Desde luego, los deportistas harán su mejor esfuerzo, pero las metas en los Juegos serán más bien modestas: Realizarlos, impedir que el evento se salga de control y avivar algo del orgullo nacional, dado que todos saben que pocos países además de Japón hubieran podido sacar esto adelante.

“El gobierno está muy consciente de la forma en que el mundo mira a Japón”, explicó en un correo electrónico el doctor Gill Steel, quien imparte la cátedra de ciencias políticas en la Universidad Doshisha de Kioto. “Cancelar los Olímpicos se habría considerado en cierto nivel como un fracaso público en la escena internacional”.

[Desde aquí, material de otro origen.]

(* ===== verification/Fragments.v ===== *)
(** * Messages as sealed fragments (src/kernel/core/data.c)

    How a message becomes data frames and a frame becomes a fragment again: the
    nonce, the flags of the wire, the loop that cuts a message and seals each piece,
    the signed broadcast frames, and the checks on a received header.  The
    authenticated cipher and the signature of the identity are parameters, with the
    documented laws they obey as an interface. *)
From S2P Require Import Prelude Buffer Uapi Wire Device.

Abbreviation MELODI_WIRE_F_RELIABLE := 4.
Abbreviation MELODI_WIRE_F_ORDERED := 8.
Abbreviation MELODI_WIRE_F_IGNORABLE := 0x8000.
Abbreviation MELODI_WIRE_TAG_SIZE := 16.
Abbreviation MELODI_WIRE_BROADCAST_AUTH_SIZE := 60%nat.
Abbreviation MELODI_DELIVERY_RELIABLE := 1.

(** ** The cipher

    XChaCha20-Poly1305 with a 24-byte nonce: a plaintext, the data authenticated with
    it, the nonce and the key give the ciphertext with its 16-byte tag behind; opening
    checks the tag. *)
Class Aead := {
  xchacha20poly1305_encrypt (plaintext authenticated nonce key : bytes) : bytes;
  xchacha20poly1305_decrypt (ciphertext authenticated nonce key : bytes) : option bytes;
}.

(** What its documentation promises: the tag adds 16 bytes, and a ciphertext opens,
    to a plaintext, exactly when it is what that plaintext is sealed to. *)
Class AeadLaws (A : Aead) : Prop := {
  aead_bytes p a n k : Forall u8 p -> Forall u8 (xchacha20poly1305_encrypt p a n k);
  aead_length p a n k : length (xchacha20poly1305_encrypt p a n k) = (length p + 16)%nat;
  aead_open c a n k p : xchacha20poly1305_decrypt c a n k = Some p <-> c = xchacha20poly1305_encrypt p a n k;
}.

(** The signature of the device's identity over some bytes, and its check. *)
Class Signer := {
  melodi_identity_sign : bytes -> result bytes;
}.

(** ** Nonces and flags *)

Definition melodi_data_nonce (source_native_locator generation counter message_id : Z) : bytes :=
  be32 source_native_locator ++ be32 generation ++ be64 counter ++ be64 message_id.

Definition melodi_data_wire_flags (flags : Z) : Z :=
  let wire_flags := MELODI_WIRE_F_ENCRYPTED in
  let wire_flags := if has flags (Z.lor MELODI_F_RELIABLE MELODI_F_ORDERED)
                    then Z.lor wire_flags MELODI_WIRE_F_RELIABLE else wire_flags in
  if has flags MELODI_F_ORDERED then Z.lor wire_flags MELODI_WIRE_F_ORDERED else wire_flags.

(** ** Cutting a message *)

(** [DIV_ROUND_UP(length, payload_mtu)], or one fragment for an empty message. *)
Definition fragments_of (length payload_mtu : Z) : Z :=
  if length =? 0 then 1 else (length + payload_mtu - 1) / payload_mtu.

(** [frame_mtu] too small for the header, or without room for a payload. *)
Definition mtu_bad (frame_mtu overhead length : Z) : bool :=
  (frame_mtu <? overhead) || (negb (length =? 0) && (frame_mtu =? overhead)).

(** The header of the fragment at [index]. *)
Definition fragment_header (header : melodi_wire_data) (base_counter index : Z) : melodi_wire_data :=
  let c := header.(data_common) in
  {| data_common := {|
       version := c.(version); frame_class := c.(frame_class);
       flags := if index + 1 =? header.(fragment_count) then Z.lor c.(flags) MELODI_WIRE_F_FINAL
                else Z.land c.(flags) (Z.lnot MELODI_WIRE_F_FINAL);
       header_length := c.(header_length); payload_length := c.(payload_length);
       source_native_locator := c.(source_native_locator);
       destination_native_locator := c.(destination_native_locator);
       identity_generation := c.(identity_generation); message_id := c.(message_id);
       counter := wrap 64 (base_counter + index) |};
     destination_service := header.(destination_service); source_service := header.(source_service);
     fragment_index := index; fragment_count := header.(fragment_count);
     logical_length := header.(logical_length); delivery_mode := header.(delivery_mode);
     priority := header.(priority); ordering_marker := header.(ordering_marker); data_tag := header.(data_tag) |}.

(** A buffer as the allocator hands it out: its size, with any contents. *)
Definition fresh_buffer (memory : nat -> Z) (size : Z) : bytes := map memory (seq 0 (Z.to_nat size)).

Section Seal.
  Context {A : Aead} {Sg : Signer}.

(** The nonce of a frame. *)
Definition frame_nonce (c : melodi_wire_common) : bytes :=
  melodi_data_nonce c.(source_native_locator) c.(identity_generation) c.(counter) c.(message_id).

(** The body of the loop of [melodi_data_send_internal]: one sealed frame. *)
Definition seal_fragment (memory : nat -> Z) (header : melodi_wire_data) (chunk key : bytes) : result bytes :=
  let frame := fresh_buffer memory (MELODI_WIRE_DATA_SIZE + zlen chunk) in
  '(frame, _) ← melodi_wire_encode_data frame header chunk;
  let encrypted := xchacha20poly1305_encrypt chunk (load 0 60 frame) (frame_nonce header.(data_common)) key in
  let frame := store 80 (load 0 (length chunk) encrypted) frame in
  Ok (store 60 (load (length chunk) 16 encrypted) frame).

(** The loop, from [index] and [offset] on; [alloc]: what [alloc_skb] hands out for
    each fragment, if it does. *)
Fixpoint seal_loop (alloc : Z -> option (nat -> Z)) (payload_mtu base_counter : Z) (payload key : bytes)
    (count : nat) (index offset : Z) (header : melodi_wire_data) : result (list bytes) :=
  match count with
  | O => Ok []
  | S count =>
      let fragment_length := Z.min payload_mtu (zlen payload - offset) in
      let header := fragment_header header base_counter index in
      match alloc index with
      | None => Err ENOMEM
      | Some memory =>
          frame ← seal_fragment memory header (load (Z.to_nat offset) (Z.to_nat fragment_length) payload) key;
          frames ← seal_loop alloc payload_mtu base_counter payload key count (index + 1) (offset + fragment_length) header;
          Ok (frame :: frames)
      end
  end.

(** [signing]: whether the buffer for what is signed could be allocated. *)
Definition melodi_data_sign_broadcast (signing : bool) (frame : bytes) (header : melodi_wire_data) (payload : bytes)
    : result bytes :=
  if negb signing then Err ENOMEM else
  '(frame, _) ← melodi_wire_encode_broadcast_data frame header (replicate 64 0) payload;
  signature ← melodi_identity_sign (load 0 MELODI_WIRE_BROADCAST_AUTH_SIZE frame ++ payload);
  let frame := store 60 (load 0 16 signature) frame in
  Ok (store 80 (load 16 48 signature) frame).

(** The same loop for a broadcast. *)
Fixpoint sign_loop (alloc : Z -> option (nat -> Z)) (signing : Z -> bool) (payload_mtu base_counter : Z) (payload : bytes)
    (count : nat) (index offset : Z) (header : melodi_wire_data) : result (list bytes) :=
  match count with
  | O => Ok []
  | S count =>
      let fragment_length := Z.min payload_mtu (zlen payload - offset) in
      let header := fragment_header header base_counter index in
      match alloc index with
      | None => Err ENOMEM
      | Some memory =>
          frame ← melodi_data_sign_broadcast (signing index)
                    (fresh_buffer memory (MELODI_WIRE_DATA_SIZE + MELODI_WIRE_BROADCAST_OVERHEAD + fragment_length)) header
                    (load (Z.to_nat offset) (Z.to_nat fragment_length) payload);
          frames ← sign_loop alloc signing payload_mtu base_counter payload count (index + 1) (offset + fragment_length) header;
          Ok (frame :: frames)
      end
  end.
End Seal.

El precio será alto el 23 de julio, cuando los Juegos se pongan en marcha.

Según cifras oficiales, el costo es de 15.400 millones de dólares. Es difícil rastrear los egresos en un evento de esta índole, pero varias auditorías gubernamentales sugieren que en realidad la cifra mencionada habría ascendido al doble.

Y salvo por 6.700 millones, el resto correspondería a fondos públicos.

El COI, con sede en Suiza, genera 91% de sus ingresos por la venta de derechos de transmisiones y patrocinios. Ello representa al menos 5.000 millones de dólares en un ciclo de cuatro años, pero el flujo de ingresos a partir de cadenas como la estadounidense NBC se ha frenado por la posposición.

¿Y qué conseguirá Tokio con este circo deportivo de 17 días?

Está prohibido que asistan aficionados de otros países. La actividad turística está prácticamente paralizada. No hay forma de que siquiera los lugareños aprovechen la ocasión para hacer fiestas.

Se ha pedido que los deportistas lleguen tarde, se vayan temprano y acaten durante su estadía una larga lista de reglas.